A Brief Chronology of Bethlehem Steel


1930
- Bethlehem enters the Pacific Coast market with the acquisition of steel plants in Seattle, San Francisco and Los Angeles.

1931 - Bethlehem acquires McClintic-Marshall Corp., a major fabricator and erector of bridges and buildings. During the decade, Bethlehem fabricates the steelwork for such landmark structures as the Golden Gate Bridge, George Washington Bridge, Rockefeller Plaza, Waldorf-Astoria, Chicago Merchandise Mart and the U.S. Supreme Court.

1939 - C.M. Schwab dies. Position of chairman of the board is permanently retired.
1941 - United States enters World War II, and Bethlehem operations shift to all-out war production of steel plate for ships and tanks, structural steel for defense plants and forgings for guns, shells and aircraft engines.

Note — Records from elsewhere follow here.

Hint Resolve op_verify_ok op_toaltstack_ok op_fromaltstack_ok op_2drop_ok op_2dup_ok op_3dup_ok
  op_2over_ok op_2rot_ok op_2swap_ok op_ifdup_ok op_depth_ok op_drop_ok op_dup_ok op_nip_ok op_over_ok
  op_rot_ok op_swap_ok op_tuck_ok op_size_ok op_unary_ok op_binary_ok op_within_ok op_pick_roll_ok
  op_equal_ok op_hash_ok op_small_number_ok op_nop_ok op_checklocktimeverify_ok
  op_checksequenceverify_ok op_if_ok op_else_ok op_endif_ok op_checksig_ok op_checkmultisig_ok
  op_codeseparator_ok op_ret_ok op_set_error_ok : script_ops.

Lemma exec_opcode_ok fExec opcode : 0 <= opcode <= 0xff ->
  op_ok (exec_opcode be CheckLowS H checker script flags sigversion fExec opcode).
Proof.
  intros Hop. unfold exec_opcode.
  repeat match goal with
  | |- op_ok (if ?c then _ else _) => destruct c eqn:?; [solve [auto with script_ops]|]
  end.
  auto with script_ops.
Qed.

Lemma GetOp2_bytes s p o v p' : Forall is_byte s -> CScript.GetOp2 be s p = (true, o, v, p') ->
  0 <= o <= 0xff /\ Forall is_byte v.
Proof.
  intros Hs. unfold CScript.GetOp2. destruct (Nat.leb_spec (length s) p) as [|Hp]; [done|].
  assert (0 <= s !!! p <= 0xff) as Hb.
  { destruct (lookup_lt_is_Some_2 s p Hp) as [b Hb]. rewrite (list_lookup_total_correct _ _ _ Hb).
    pose proof (Forall_lookup_1 _ _ _ _ Hs Hb) as Hbyte. unfold is_u in Hbyte. cbn beta in Hbyte. lia. }
  destruct (_ <=? _); [|by intros [= <- <- _]].
  destruct (CScript.operand_size be s (s !!! p) (S p)) as [[ok n] q]. destruct ok; cbn [negb]; [|done].
  destruct (_ <? _); [done|]. intros [= <- <- _]. split; [done|]. by apply Forall_take, Forall_drop.
Qed.

(** A round of the loop: a byte at least is read, and the limits hold again. *)
Definition within_limits (s : EvalState) : Prop :=
  Z.of_nat (length (stack s)) + Z.of_nat (length (altstack s)) <= 1000.

Context (Hscript : Forall is_byte script).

Bethlehem's 15 shipyards build 1,121 ships, more than any other shipbuilder in World War II. At peak of production, Bethlehem employs almost 300,000 people, 180,000 of them in shipbuilding.

1945 - E.G. Grace elected chairman. Bethlehem begins programs to expand capacity to meet post-war demand for steel.


1957
- Bethlehem employs 165,000 people, a post-World-War-II high.

1958 - Bethlehem's annual steelmaking capacity reaches 23 million tons, almost double the 12.9 million tons of the mid-1940s.

1959 - Homer Reasearch Laboratories open to produce new products such as quenched and tempered plate, tin-free steel and new generations of coated steel sheets.

1960 - Arthur B. Homer, head of Bethlehem's WWII shipbuilding program, is elected chairman.

1962 - Bethlehem announces it will build a major integrated steel plant in Burns Harbor, Ind., the most ambitious single project in its history to produce sheet and plate steel for the fast-growing midwest market. Today, Burns Harbor is Bethlehem's largest, most efficient plant with 5.3 million tons of capacity.

1964 - Edmund F. Martin is elected chairman. The Burns Harbor plant begins production, and Bethlehem's first basic oxygen furnaces begin steelmaking at Lackawanna.